World Wrestling Entertainment (NYSE:WWE) reported results for its first fiscal quarter yesterday. Wall Street seemed to like the data -- let's see what we think of the numbers.

Revenues were flat compared to last year, coming in at $93.3 million. Operating income, likewise, was about the same, equaling out to $15.6 million versus $15.8 million in the year-ago time frame. And to complete the theme, net income saw virtually no change, as the company earned $11.3 million, or $0.16 per diluted share.

Things looked pretty dull for WWE this time around. There weren't any significant declines in the above metrics, but there wasn't any growth, something that investors always want to see. Nevertheless, the stock did close yesterday with a gain of more than 11%, mainly because it beat expectations.

However, there was one precipitous decline in the area that matters most -- yes, even more than earnings.
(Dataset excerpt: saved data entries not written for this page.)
(* ===== verification/RestateFacts.v ===== *)
(** What each part of the durable loop on Restate can do: the kinds of effects it performs, and
    tactics to walk through handler code. *)
From S2P Require Import Prelude GoLib Types Codec Prog ProgSpec Policies MemoryConfig Budget CircuitBreaker Telemetry Events TimeText EventsCodec Effects ErrorControl LLM Memory Tools AgentLoop RestateDefs RestateLoop RestateRun.

#[local] Open Scope string_scope.
#[local] Open Scope list_scope.
#[local] Open Scope Z_scope.

Module RsFacts.
Import Rs RsLoop RsRun.

(** ** Kinds of effects *)

Inductive kind :=
| KQuiet      (* clock, identifiers, counters, timers, results of tool steps *)
| KPublish    (* events *)
| KLlm | KLlmFailure | KAuthorize | KAwait | KTool | KDecide | KPersist | KMemory | KBreaker
| KStash | KClear | KFuel.

#[export] Instance kind_eq_dec : EqDecision kind.
Proof. solve_decision. Defined.

Definition step_kind (s : step) : kind :=
  match s with
  | SNow | SUUID => KQuiet
  | SLLM _ _ => KLlm
  | SLLMFailure _ => KLlmFailure
  | SMaxIterations _ _ => KDecide
  | SAuthorize _ _ _ => KAuthorize
  | SExecuteTool _ _ => KTool
  | SBreakerState _ => KBreaker
  | SAddMessages _ _ | SConversationLoad _ => KPersist
  | SMemoryRecall _ | SRetrieverPrefetch _ | SMemoryStore _ => KMemory
  end.

Definition op_kind (o : ROp) : kind :=
  match o with
  | RRun _ s | RRunAsync _ s => step_kind s
  | RFutResult s _ => match step_kind s with KTool => KQuiet | k => k end
  | RAwakeable | RAwakeResult _ => KAwait
  | RPublish _ _ _ => KPublish
  | RRequest _ _ _ _ | RRequestFuture _ _ _ _ => KTool
  | RStashLoad _ | RStashDelete _ | RResolveTools => KStash
  | RSendClear _ _ _ => KClear
  | ROutOfFuel => KFuel
  | _ => KQuiet
  end.

Definition event_kind (e : revent) : kind := op_kind (ev_op e).

(** Quiet, or of one of the kinds. *)
Definition within (ks : list kind) (e : revent) : Prop := event_kind e = KQuiet \/ In (event_kind e) ks.

Lemma within_rs_incl ks ks' e : incl ks ks' -> within ks e -> within ks' e.
Proof. intros H [?|?]; [by left|right; auto]. Qed.

Lemma only_rs_incl ks ks' {A} (m : prog A) : incl ks ks' -> only (within ks) m -> only (within ks') m.
Proof. intros H. apply only_mono. intros e. by apply within_rs_incl. Qed.

Lemma within_rs_not ks k e : k <> KQuiet -> ~ In k ks -> within ks e -> event_kind e <> k.
Proof. intros Hq Hk [->|Hin] He; [by apply Hq|by rewrite He in Hin]. Qed.

(** ** One effect *)

Lemma only_rcall (P : revent -> Prop) o : (forall r, P (Ev (S := rs_sig) o r)) -> only P (rcall o).
Proof. apply (only_perform (S := rs_sig)). Qed.

Lemma only_step (P : revent -> Prop) o s : (forall r, P (Ev (S := rs_sig) (RRun o s) r)) -> only P (run_step o s).
Proof. apply (only_perform (S := rs_sig) P (RRun o s)). Qed.

Lemma only_await (P : revent -> Prop) s f : (forall r, P (Ev (S := rs_sig) (RFutResult s f) r)) -> only P (await_step s f).
Proof. apply (only_perform (S := rs_sig) P (RFutResult s f)). Qed.

Lemma only_rs (P : revent -> Prop) {A B} (m : prog (result A)) (f : A -> prog (result B)) :
  only P m -> (forall a, only P (f a)) -> only P (bind_rs m f).
Proof. intros Hm Hf. apply only_bind; [done|]. intros [e|a]; [apply only_ret|apply Hf]. Qed.

Lemma only_policy (P : revent -> Prop) name p s :
  (forall o r, P (Ev (S := rs_sig) (RRun o s) r)) -> only P (executeWithPolicy name p s).
Proof. intros H. unfold executeWithPolicy. apply only_bind; [by apply only_step|]. intros [e|v]; apply only_ret. Qed.

Lemma only_outside (P : revent -> Prop) {A} (m : prog (S := agent_sig) A) :
  (forall o r, P (Ev (S := rs_sig) (RBase o) r)) -> only P (outside m).
Proof.
  intros H. induction m as [a|o k IH]; [apply only_ret|]. apply (spec_do (S := rs_sig)). intros r.
  eapply spec_conseq; [apply IH|]. intros tr a Ht. by constructor.
Qed.

Lemma only_outside_silent (P : revent -> Prop) {A} (m : prog (S := agent_sig) A) :
  always silent m -> (forall o r, silent o -> P (Ev (S := rs_sig) (RBase o) r)) -> only P (outside m).
Proof.
  intros Hm H. induction m as [a|o k IH]; [apply only_ret|]. destruct Hm as [Ho Hk]. apply (spec_do (S := rs_sig)). intros r.
  eapply spec_conseq; [apply IH, Hk|]. intros tr a Ht. constructor; [by apply H|done].
Qed.

Lemma spec_after_rcall {A} o (f : RAns o -> prog A) (Q : list revent -> A -> Prop) :
  (forall r, spec (f r) (fun t b => Q (Ev (S := rs_sig) o r :: t) b)) -> spec (rcall o ≫= f) Q.
Proof. apply (spec_do (S := rs_sig) o f). Qed.

Lemma spec_one_rcall o (Q : list revent -> RAns o -> Prop) : (forall r, Q [Ev (S := rs_sig) o r] r) -> spec (rcall o) Q.
Proof. apply (spec_perform (S := rs_sig) o). Qed.

Lemma spec_one_await s f (Q : list revent -> result (step_result s) -> Prop) :
  (forall r, Q [Ev (S := rs_sig) (RFutResult s f) r] r) -> spec (await_step s f) Q.
Proof. apply (spec_perform (S := rs_sig) (RFutResult s f)). Qed.

Lemma spec_after_await {A} s f (g : result (step_result s) -> prog A) (Q : list revent -> A -> Prop) :
  (forall r, spec (g r) (fun t b => Q (Ev (S := rs_sig) (RFutResult s f) r :: t) b)) -> spec (await_step s f ≫= g) Q.
Proof. apply (spec_do (S := rs_sig) (RFutResult s f) g). Qed.

(** The error of a step names the step. *)
Definition named_result {A} (name : string) (r : result A) : result A :=
  match r with inl e => inl (wrap_error (name +:+ ": ") e) | inr v => inr v end.

Lemma spec_rs_policy name p s (Q : list revent -> result (step_result s) -> Prop) :
  (forall r, Q [Ev (S := rs_sig) (RRun (policyToRunOpts name p) s) r] (named_result name r)) -> spec (executeWithPolicy name p s) Q.
Proof.
  intros H. unfold executeWithPolicy. eapply spec_bind; [|intros tr1 r Hr; apply spec_mret; exact Hr].
  apply (spec_perform (S := rs_sig) (RRun (policyToRunOpts name p) s)). exact H.
Qed.

Lemma spec_after_policy {A} name p s (f : result (step_result s) -> prog A) (Q : list revent -> A -> Prop) :
  (forall r, spec (f (named_result name r))
               (fun t b => Q (Ev (S := rs_sig) (RRun (policyToRunOpts name p) s) r :: t) b)) ->
  spec (executeWithPolicy name p s ≫= f) Q.
Proof.
  intros H. eapply spec_bind.
  - apply (spec_rs_policy name p s (fun t a => exists r, t = [Ev (S := rs_sig) (RRun (policyToRunOpts name p) s) r] /\ a = named_result name r)).
    eauto.
  - cbn beta. intros t a (r & -> & ->). apply H.
Qed.

(** Perform the first effect. *)
Ltac rs_step :=
  match goal with
  | |- spec (rcall ?o) ?Q => apply (spec_one_rcall o Q)
  | |- spec (await_step ?s ?f) ?Q => apply (spec_one_await s f Q)
  | |- spec (executeWithPolicy ?n ?p ?s) ?Q => apply (spec_rs_policy n p s Q)
  | |- spec (mbind ?f (rcall ?o)) ?Q => apply (spec_after_rcall o f Q)
  | |- spec (mbind ?g (await_step ?s ?f)) ?Q => apply (spec_after_await s f g Q)
  | |- spec (mbind ?f (executeWithPolicy ?n ?p ?s)) ?Q => apply (spec_after_policy n p s f Q)
  end.

Create HintDb rs_foot.

(** Walk through a computation, checking the kind of each effect. *)
Ltac rs_kind := first [ by left | right; cbn; tauto ].
Ltac rs_only :=
  repeat first
    [ progress intros
    | apply only_ret
    | solve [ eauto 3 with rs_foot ]
    | match goal with
      | |- only ?P (rcall ?o) => apply (only_rcall P o); intros; solve [rs_kind]
      | |- only ?P (await_step ?s ?f) => apply (only_await P s f); intros; solve [rs_kind]
      | |- only ?P (executeWithPolicy ?n ?p ?s) => apply (only_policy P n p s); intros; solve [rs_kind]
      | |- only ?P (outside ?m) => apply (only_outside P m); intros; solve [rs_kind]
      end
    | apply only_rs
    | apply only_bind
    | apply only_fmap
    | apply only_traverse
    | case_match
    | progress cbv beta zeta ].
Ltac rs_sub l := eapply only_rs_incl; [|apply l]; intros ? ?; cbn in *; tauto.

(** ** Footprints *)

Section footprints.
Context `{Location} (rt : RestateRuntime) (input : AgentLoopInput).

Lemma only_emit_built ks e : In KPublish ks -> only (within ks) (emit_built rt input e).
Proof. intros H'. unfold emit_built, emitEvent. rs_only. Qed.
#[local] Hint Resolve only_emit_built in_eq in_cons : rs_foot.

Lemma only_rs_emit ks b : In KPublish ks -> only (within ks) (emit rt input b).
Proof. intros H'. unfold emit. rs_only. Qed.
#[local] Hint Resolve only_rs_emit : rs_foot.

Lemma only_complete ks mid tc c f u : In KPublish ks -> only (within ks) (complete rt input mid tc c f u).
Proof. intros H'. unfold complete, emitToolComplete. rs_only. Qed.
#[local] Hint Resolve only_complete : rs_foot.

Lemma only_rs_start ks mid tc : In KPublish ks -> only (within ks) (emit_start rt input mid tc).
Proof. intros H'. unfold emit_start. rs_only. Qed.
#[local] Hint Resolve only_rs_start : rs_foot.

Lemma only_write ks mid x c f u : In KPublish ks -> only (within ks) (writeResult_usage rt input mid x c f u).
Proof. intros H'. unfold writeResult_usage. rs_only. Qed.
#[local] Hint Resolve only_write : rs_foot.

Lemma only_note_unknown ks tc : only (within ks) (note_unknown rt tc).
Proof. unfold note_unknown. rs_only. Qed.
#[local] Hint Resolve only_note_unknown : rs_foot.

Lemma only_request_one tc : only (within [KPublish; KAwait]) (emitApprovalRequest rt input tc).
Proof. unfold emitApprovalRequest. rs_only. Qed.
#[local] Hint Resolve only_request_one : rs_foot.

Lemma only_wait ks p : In KAwait ks -> only (within ks) (wait_approval p).
Proof. intros H'. unfold wait_approval. rs_only. Qed.
#[local] Hint Resolve only_wait : rs_foot.

Lemma only_approval_status tc : only (within [KPublish; KAwait]) (approval_status rt input tc).
Proof. unfold approval_status, awaitApproval. rs_only. Qed.

Lemma only_invoke s h r t : only (within [KTool]) (invokeSubAgentHandler s h r t).
Proof. unfold invokeSubAgentHandler. rs_only. Qed.

Lemma only_attempts tc route p n : forall a b, only (within [KTool]) (delegate_attempts rt input tc route p n a b).
Proof.
  induction n as [|n IH]; intros a b; cbn [delegate_attempts];
    (apply only_rs; [rs_only|]; intros id; apply only_bind; [apply only_invoke|]; intros [e|r]; rs_only).
Qed.

Lemma only_rs_delegate tc route : only (within [KTool; KPublish]) (delegateToSubAgent rt input tc route).
Proof. unfold delegateToSubAgent. rs_only. rs_sub only_attempts. Qed.

(** The phases of a parallel batch. *)
Lemma only_answer_unknown ks mid x : In KPublish ks -> only (within ks) (answer_unknown rt input mid x).
Proof. intros H'. unfold answer_unknown, writeResult. rs_only. Qed.

Lemma only_skip ks mid now xs : In KPublish ks -> forall cb, only (within ks) (skip_tripped rt input mid now cb xs).
Proof.
  intros H'. induction xs as [|x xs IH]; intros cb; cbn [skip_tripped]; [apply only_ret|].
  case_match. unfold writeResult. rs_only.
Qed.

Lemma only_start_auth p x : only (within [KAuthorize]) (start_auth input p x).
Proof. unfold start_auth. rs_only. Qed.

Lemma only_collect_auth mid p : only (within [KAuthorize; KPublish]) (collect_auth rt input mid p).
Proof. unfold collect_auth, write_error, writeResult. rs_only. Qed.

Lemma only_request x : only (within [KPublish; KAwait]) (request_approval rt input x).
Proof. unfold request_approval. rs_only. Qed.

Lemma only_collect_approval mid p : only (within [KPublish; KAwait]) (collect_approval rt input mid p).
Proof. unfold collect_approval, write_error, writeResult. rs_only. Qed.

Lemma only_start_exec mid it ps x : only (within [KPublish; KTool]) (start_exec rt input mid it ps x).
Proof. unfold start_exec, writeResult. rs_only. Qed.

Lemma only_collect_exec mid it p : only (within [KPublish]) (collect_exec rt input mid it p).
Proof. unfold collect_exec, write_error, writeResult. rs_only. Qed.

Lemma only_run_delegation mid p : only (within [KPublish; KTool]) (run_delegation rt input mid p).
Proof. unfold run_delegation, write_error, writeResult. rs_only. rs_sub only_rs_delegate. Qed.

(** The loop. *)
Lemma only_llm_step ks p i it pre fb : In KLlm ks -> only (within ks) (executeLLMStep rt input p i it pre fb).
Proof. intros H'. unfold executeLLMStep. rs_only. Qed.
#[local] Hint Resolve only_llm_step : rs_foot.

Lemma only_llm p i it pre fb : only (within [KLlm; KLlmFailure]) (executeLLMStepWithErrorControl rt input p i it pre fb).
Proof. unfold executeLLMStepWithErrorControl. rs_only. Qed.

Lemma only_budget t tel u : only (within [KPublish; KAwait]) (checkBudget rt input t tel u).
Proof. unfold checkBudget, handleBudgetExceeded, awaitBudgetApproval. rs_only. Qed.
#[local] Hint Resolve only_budget : rs_foot.

Lemma only_check s u : only (within [KPublish; KAwait]) (check_budget rt input s u).
Proof. unfold check_budget. rs_only. Qed.

Lemma only_rs_collect now calls : forall rs s, only (within [KPublish; KAwait]) (collect rt input now calls rs s).
Proof.
  induction calls as [|tc calls IH]; intros [|r rs] s; cbn [collect]; try apply only_ret.
  apply only_bind; [unfold charge_child; case_match; [apply only_check|apply only_ret]|]. intros c. case_match; [apply only_ret|apply IH].
Qed.

Lemma only_persist ms : only (within [KPersist]) (persistConversationMessages rt input ms).
Proof. unfold persistConversationMessages. rs_only. Qed.
#[local] Hint Resolve only_persist : rs_foot.

Lemma only_rs_save s : only (within [KPersist]) (save_iteration rt input s).
Proof. unfold save_iteration. rs_only. Qed.

Lemma only_snapshot it s : only (within [KBreaker]) (snapshot_breaker it s).
Proof. unfold snapshot_breaker. rs_only. Qed.

Lemma only_final mem ret it s : only (within [KLlm; KLlmFailure; KPublish; KAwait]) (final_call rt input mem ret it s).
Proof.
  unfold final_call. apply only_bind; [rs_only|]. intros [e|id]; [apply only_ret|].
  apply only_bind; [rs_sub only_llm|]. intros [e|[res fb]]; [apply only_ret|].
  apply only_bind; [rs_sub only_check|]. intros b. case_match; apply only_ret.
Qed.

Lemma only_load : only (within [KPersist]) (load_history rt input).
Proof. unfold load_history. rs_only. Qed.

Lemma only_rs_recall : only (within [KMemory]) (recall_memory rt input).
Proof. unfold recall_memory. rs_only. Qed.

Lemma only_rs_prefetch : only (within [KMemory]) (prefetch rt input).
Proof. unfold prefetch. rs_only. Qed.

Lemma only_store s : only (within [KMemory]) (store_memory rt input s).
Proof. unfold store_memory. rs_only. Qed.

Lemma only_rs_finish s : only (within [KPersist; KMemory]) (finish_run rt input s).
Proof. unfold finish_run. rs_only; [rs_sub only_persist|rs_sub only_store]. Qed.
End footprints.
End RsFacts.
Head on down to the statement of cash flows and you'll find that the company's net cash from operations looks like it just suffered a spine-twisting Pedigree from Triple H -- that number dropped 89% to $2.4 million. Instead of generating free cash flow, the company actually used up about a million bucks, compared to booking over $21 million of cash flow in the previous year.

Two items that affected the cash flow are an investment in film production and an acquisition of some library products. Personally, I support such investments. Content is always valuable; WWE has an on-demand strategy in place and is gearing up to exploit its archived material for shareholder benefit. As far as I am concerned, making movies will be a long-term positive for the company, even in light of the disappointing See No Evil, a WWE Films product that was distributed by Lions Gate Entertainment (NYSE:LGF).

Looking through the rest of the report, we see that WWE is doing well with its home video and digital media businesses. The increases in those units helped to drive a 28% revenue increase for consumer products. The Wrestlemania 22 DVD sold 345,000 copies and aided the 55% gross-unit increase observed in the entire video category. Pay-per-views decreased, but then again, the previous quarter held one extra event.

Other areas may have seen decreases, but all in all, I think WWE is doing fine. The company is still replacing lost revenues due to its new cable deal, which eliminates advertising revenues in favor of a straight licensing structure. In addition, the price for pay-per-view events has increased $5, which I think the fans will accept over time. There are still four more months in this transition period (the company is changing its fiscal year-end to December) to see how things shake out.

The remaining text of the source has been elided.